(** The body of the [for] loop of [onChangeDocument]; its [try] swallows the
    exceptions and reports them with [console.error]. *)
Definition onChange (this : PrettyDocumentController)
           (change : vscode.TextDocumentContentChangeEvent) : Completion unit :=
  let delta := toRangeDelta (vscode.range change) (vscode.text change) in
  let editRange := rangeDeltaNewRange delta in
  let '(removed, kept) :=
    removeOverlapping (vscode.range change) true true (uglyDecorationRanges this) in
  let this := set_uglyDecorationRanges this (shiftRangeDelta delta kept) in
  let this := if 0 <? List.length removed then set_changedUglies this true else this in
  let this :=
    set_prettyDecorations this
      (map (fun subst =>
              set_ranges subst
                (shiftRangeDelta delta
                   (snd (removeOverlapping (vscode.range change) true true (ranges subst)))))
           (prettyDecorations this)) in
  match parsePretty editRange this with
  | Normal _ this => Normal tt this
  | Throw e this => Normal tt (log this e)
  | Hang => Hang
  end.

Fixpoint onChanges (this : PrettyDocumentController)
         (changes : list vscode.TextDocumentContentChangeEvent) : Completion unit :=
  match changes with
  | [] => Normal tt this
  | change :: rest =>
      match onChange this change with
      | Normal _ this => onChanges this rest
      | Throw e this => Throw e this
      | Hang => Hang
      end
  end.

(** [onChangeDocument(event)] *)
Definition onChangeDocument (event : vscode.TextDocumentChangeEvent)
           (this : PrettyDocumentController) : Completion unit :=
  let this := set_changedUglies this false in
  match onChanges this (vscode.contentChanges event) with
  | Normal _ this =>
      if changedUglies this || true then Normal tt (applyDecorations this)
      else Normal tt this
  | Throw e this => Throw e this
  | Hang => Hang
  end.

(** The subscription made by the constructor: the controller holds the
    document object that the host has changed before it delivers the
    event. *)
Definition onDidChangeTextDocument (event : vscode.TextDocumentChangeEvent)
           (this : PrettyDocumentController) : Completion unit :=
  onChangeDocument event (set_document this (vscode.document event)).

(** [new vscode.Range(0,0,this.document.lineCount,0)] *)
Definition docRange (this : PrettyDocumentController) : Range :=
  newRange (mkPosition 0 0) (mkPosition (lineCount (document this)) 0).

(** [refresh()] *)
Definition refresh (this : PrettyDocumentController) : Completion unit :=
  let this := set_uglyDecorationRanges this empty in
  let this := set_prettyDecorations this
                (map (fun subst => set_ranges subst empty) (prettyDecorations this)) in
  match parsePretty (docRange this) this with
  | Normal _ this => Normal tt (applyDecorations this)
  | Throw e this => Throw e this
  | Hang => Hang
  end.

Section Construction.

Variable RegExp_new : string -> option RegExp.

(** The field initialisers of the class. *)
Definition initial (doc : TextDocument) : PrettyDocumentController :=
  mkController doc [] [] emptyRegExp empty false false false 0 [].

(** [new PrettyDocumentController(doc, settings)] *)
Definition construct (doc : TextDocument) (settings : configuration.LanguageEntry)
  : Completion unit :=
  let this := initial doc in
  let this :=
    mkController (document this) (prettyDecorations this)
      (configuration.substitutions settings) (uglyAll this)
      (uglyDecorationRanges this) (changedUglies this) (applyDecorationsTimeout this)
      (applyDecorationsTimeoutActive this) (applyDecorationsCalls this) (console this) in
  match loadDecorations RegExp_new this with
  | Normal _ this =>
      (* Parse whole document *)
      match parsePretty (docRange this) this with
      | Normal _ this => Normal tt (applyDecorations this)
      | Throw e this => Throw e this
      | Hang => Hang
      end
  | Throw e this => Throw e this
  | Hang => Hang
  end.

End Construction.

(** The indices as the renderer reads them: the aggregate index and the index
    of every rule. *)
Definition indices (this : PrettyDocumentController) : list Range * list (list Range) :=
  (getRanges (uglyDecorationRanges this),
   map (fun subst => getRanges (ranges subst)) (prettyDecorations this)).

(** ** A small regular expression engine

    The language's engine on the patterns made of literal characters, the
    dot, groups (capturing and [(?:...)]), alternation and the greedy [?]:
    leftmost match, the first alternative that leads to a match, the optional
    part taken when it can be.  It is the engine at which the scanning code
    is run on concrete rules, on lines of one-byte characters, for which the
    columns are those of the language.  [compile] accepts these patterns
    alone; of the patterns that it refuses, the one used below, [(()], has an
    unbalanced parenthesis and is refused by the language as well. *)

Module MiniRegExp.

Inductive re : Type :=
| Eps
| Chr (c : ascii)
| Any
| Seq (a b : re)
| Alt (a b : re)
| Opt (a : re)
| Cap (k : nat) (a : re).

Definition isMeta (c : ascii) : bool :=
  existsb (Ascii.eqb c)
          (list_ascii_of_string "^$\.*+?()[]{}|").

(** Recursive descent over the pattern; the number is the next capturing
    group. *)
Fixpoint parseDisj (fuel : nat) (s : string) (n : nat) : option (re * string * nat) :=
  match fuel with
  | 0 => None
  | S f =>
      match parseAlt f s n with
      | Some (a, String "|" s', n') =>
          match parseDisj f s' n' with
          | Some (b, s'', n'') => Some (Alt a b, s'', n'')
          | None => None
          end
      | other => other
      end
  end
with parseAlt (fuel : nat) (s : string) (n : nat) : option (re * string * nat) :=
  match fuel with
  | 0 => None
  | S f =>
      match s with
      | EmptyString => Some (Eps, s, n)
      | String "|" _ => Some (Eps, s, n)
      | String ")" _ => Some (Eps, s, n)
      | _ =>
          match parseTerm f s n with
          | Some (a, s', n') =>
              match parseAlt f s' n' with
              | Some (Eps, s'', n'') => Some (a, s'', n'')
              | Some (b, s'', n'') => Some (Seq a b, s'', n'')
              | None => None
              end
          | None => None
          end
      end
  end
with parseTerm (fuel : nat) (s : string) (n : nat) : option (re * string * nat) :=
  match fuel with
  | 0 => None
  | S f =>
      let quantified (r : option (re * string * nat)) :=
        match r with
        | Some (a, String "?" s', n') =>
            match s' with
            | String "?" _ => None
            | _ => Some (Opt a, s', n')
            end
        | other => other
        end in
      match s with
      | String "(" (String "?" (String ":" s')) =>
          quantified
            match parseDisj f s' n with
            | Some (a, String ")" s'', n') => Some (a, s'', n')
            | _ => None
            end
      | String "(" s' =>
          quantified
            match parseDisj f s' (S n) with
            | Some (a, String ")" s'', n') => Some (Cap n a, s'', n')
            | _ => None
            end
      | String "." s' => quantified (Some (Any, s', n))
      | String "\" (String c s') =>
          if isMeta c then quantified (Some (Chr c, s', n)) else None
      | String c s' =>
          if isMeta c then None else quantified (Some (Chr c, s', n))
      | EmptyString => None
      end
  end.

--------------------------------

Keeping each word as it stands, transcribe every entry.

◆ **Result of the exercise**
(** The body of the [for] loop of [onChangeDocument]; its [try] swallows the
    exceptions and reports them with [console.error]. *)
Definition onChange (this : PrettyDocumentController)
           (change : vscode.TextDocumentContentChangeEvent) : Completion unit :=
  let delta := toRangeDelta (vscode.range change) (vscode.text change) in
  let editRange := rangeDeltaNewRange delta in
  let '(removed, kept) :=
    removeOverlapping (vscode.range change) true true (uglyDecorationRanges this) in
  let this := set_uglyDecorationRanges this (shiftRangeDelta delta kept) in
  let this := if 0 <? List.length removed then set_changedUglies this true else this in
  let this :=
    set_prettyDecorations this
      (map (fun subst =>
              set_ranges subst
                (shiftRangeDelta delta
                   (snd (removeOverlapping (vscode.range change) true true (ranges subst)))))
           (prettyDecorations this)) in
  match parsePretty editRange this with
  | Normal _ this => Normal tt this
  | Throw e this => Normal tt (log this e)
  | Hang => Hang
  end.

Fixpoint onChanges (this : PrettyDocumentController)
         (changes : list vscode.TextDocumentContentChangeEvent) : Completion unit :=
  match changes with
  | [] => Normal tt this
  | change :: rest =>
      match onChange this change with
      | Normal _ this => onChanges this rest
      | Throw e this => Throw e this
      | Hang => Hang
      end
  end.

(** [onChangeDocument(event)] *)
Definition onChangeDocument (event : vscode.TextDocumentChangeEvent)
           (this : PrettyDocumentController) : Completion unit :=
  let this := set_changedUglies this false in
  match onChanges this (vscode.contentChanges event) with
  | Normal _ this =>
      if changedUglies this || true then Normal tt (applyDecorations this)
      else Normal tt this
  | Throw e this => Throw e this
  | Hang => Hang
  end.

(** The subscription made by the constructor: the controller holds the
    document object that the host has changed before it delivers the
    event. *)
Definition onDidChangeTextDocument (event : vscode.TextDocumentChangeEvent)
           (this : PrettyDocumentController) : Completion unit :=
  onChangeDocument event (set_document this (vscode.document event)).

(** [new vscode.Range(0,0,this.document.lineCount,0)] *)
Definition docRange (this : PrettyDocumentController) : Range :=
  newRange (mkPosition 0 0) (mkPosition (lineCount (document this)) 0).

(** [refresh()] *)
Definition refresh (this : PrettyDocumentController) : Completion unit :=
  let this := set_uglyDecorationRanges this empty in
  let this := set_prettyDecorations this
                (map (fun subst => set_ranges subst empty) (prettyDecorations this)) in
  match parsePretty (docRange this) this with
  | Normal _ this => Normal tt (applyDecorations this)
  | Throw e this => Throw e this
  | Hang => Hang
  end.

Section Construction.

Variable RegExp_new : string -> option RegExp.

(** The field initialisers of the class. *)
Definition initial (doc : TextDocument) : PrettyDocumentController :=
  mkController doc [] [] emptyRegExp empty false false false 0 [].

(** [new PrettyDocumentController(doc, settings)] *)
Definition construct (doc : TextDocument) (settings : configuration.LanguageEntry)
  : Completion unit :=
  let this := initial doc in
  let this :=
    mkController (document this) (prettyDecorations this)
      (configuration.substitutions settings) (uglyAll this)
      (uglyDecorationRanges this) (changedUglies this) (applyDecorationsTimeout this)
      (applyDecorationsTimeoutActive this) (applyDecorationsCalls this) (console this) in
  match loadDecorations RegExp_new this with
  | Normal _ this =>
      (* Parse whole document *)
      match parsePretty (docRange this) this with
      | Normal _ this => Normal tt (applyDecorations this)
      | Throw e this => Throw e this
      | Hang => Hang
      end
  | Throw e this => Throw e this
  | Hang => Hang
  end.

End Construction.

(** The indices as the renderer reads them: the aggregate index and the index
    of every rule. *)
Definition indices (this : PrettyDocumentController) : list Range * list (list Range) :=
  (getRanges (uglyDecorationRanges this),
   map (fun subst => getRanges (ranges subst)) (prettyDecorations this)).

(** ** A small regular expression engine

    The language's engine on the patterns made of literal characters, the
    dot, groups (capturing and [(?:...)]), alternation and the greedy [?]:
    leftmost match, the first alternative that leads to a match, the optional
    part taken when it can be.  It is the engine at which the scanning code
    is run on concrete rules, on lines of one-byte characters, for which the
    columns are those of the language.  [compile] accepts these patterns
    alone; of the patterns that it refuses, the one used below, [(()], has an
    unbalanced parenthesis and is refused by the language as well. *)

Module MiniRegExp.

Inductive re : Type :=
| Eps
| Chr (c : ascii)
| Any
| Seq (a b : re)
| Alt (a b : re)
| Opt (a : re)
| Cap (k : nat) (a : re).

Definition isMeta (c : ascii) : bool :=
  existsb (Ascii.eqb c)
          (list_ascii_of_string "^$\.*+?()[]{}|").

(** Recursive descent over the pattern; the number is the next capturing
    group. *)
Fixpoint parseDisj (fuel : nat) (s : string) (n : nat) : option (re * string * nat) :=
  match fuel with
  | 0 => None
  | S f =>
      match parseAlt f s n with
      | Some (a, String "|" s', n') =>
          match parseDisj f s' n' with
          | Some (b, s'', n'') => Some (Alt a b, s'', n'')
          | None => None
          end
      | other => other
      end
  end
with parseAlt (fuel : nat) (s : string) (n : nat) : option (re * string * nat) :=
  match fuel with
  | 0 => None
  | S f =>
      match s with
      | EmptyString => Some (Eps, s, n)
      | String "|" _ => Some (Eps, s, n)
      | String ")" _ => Some (Eps, s, n)
      | _ =>
          match parseTerm f s n with
          | Some (a, s', n') =>
              match parseAlt f s' n' with
              | Some (Eps, s'', n'') => Some (a, s'', n'')
              | Some (b, s'', n'') => Some (Seq a b, s'', n'')
              | None => None
              end
          | None => None
          end
      end
  end
with parseTerm (fuel : nat) (s : string) (n : nat) : option (re * string * nat) :=
  match fuel with
  | 0 => None
  | S f =>
      let quantified (r : option (re * string * nat)) :=
        match r with
        | Some (a, String "?" s', n') =>
            match s' with
            | String "?" _ => None
            | _ => Some (Opt a, s', n')
            end
        | other => other
        end in
      match s with
      | String "(" (String "?" (String ":" s')) =>
          quantified
            match parseDisj f s' n with
            | Some (a, String ")" s'', n') => Some (a, s'', n')
            | _ => None
            end
      | String "(" s' =>
          quantified
            match parseDisj f s' (S n) with
            | Some (a, String ")" s'', n') => Some (Cap n a, s'', n')
            | _ => None
            end
      | String "." s' => quantified (Some (Any, s', n))
      | String "\" (String c s') =>
          if isMeta c then quantified (Some (Chr c, s', n)) else None
      | String c s' =>
          if isMeta c then None else quantified (Some (Chr c, s', n))
      | EmptyString => None
      end
  end.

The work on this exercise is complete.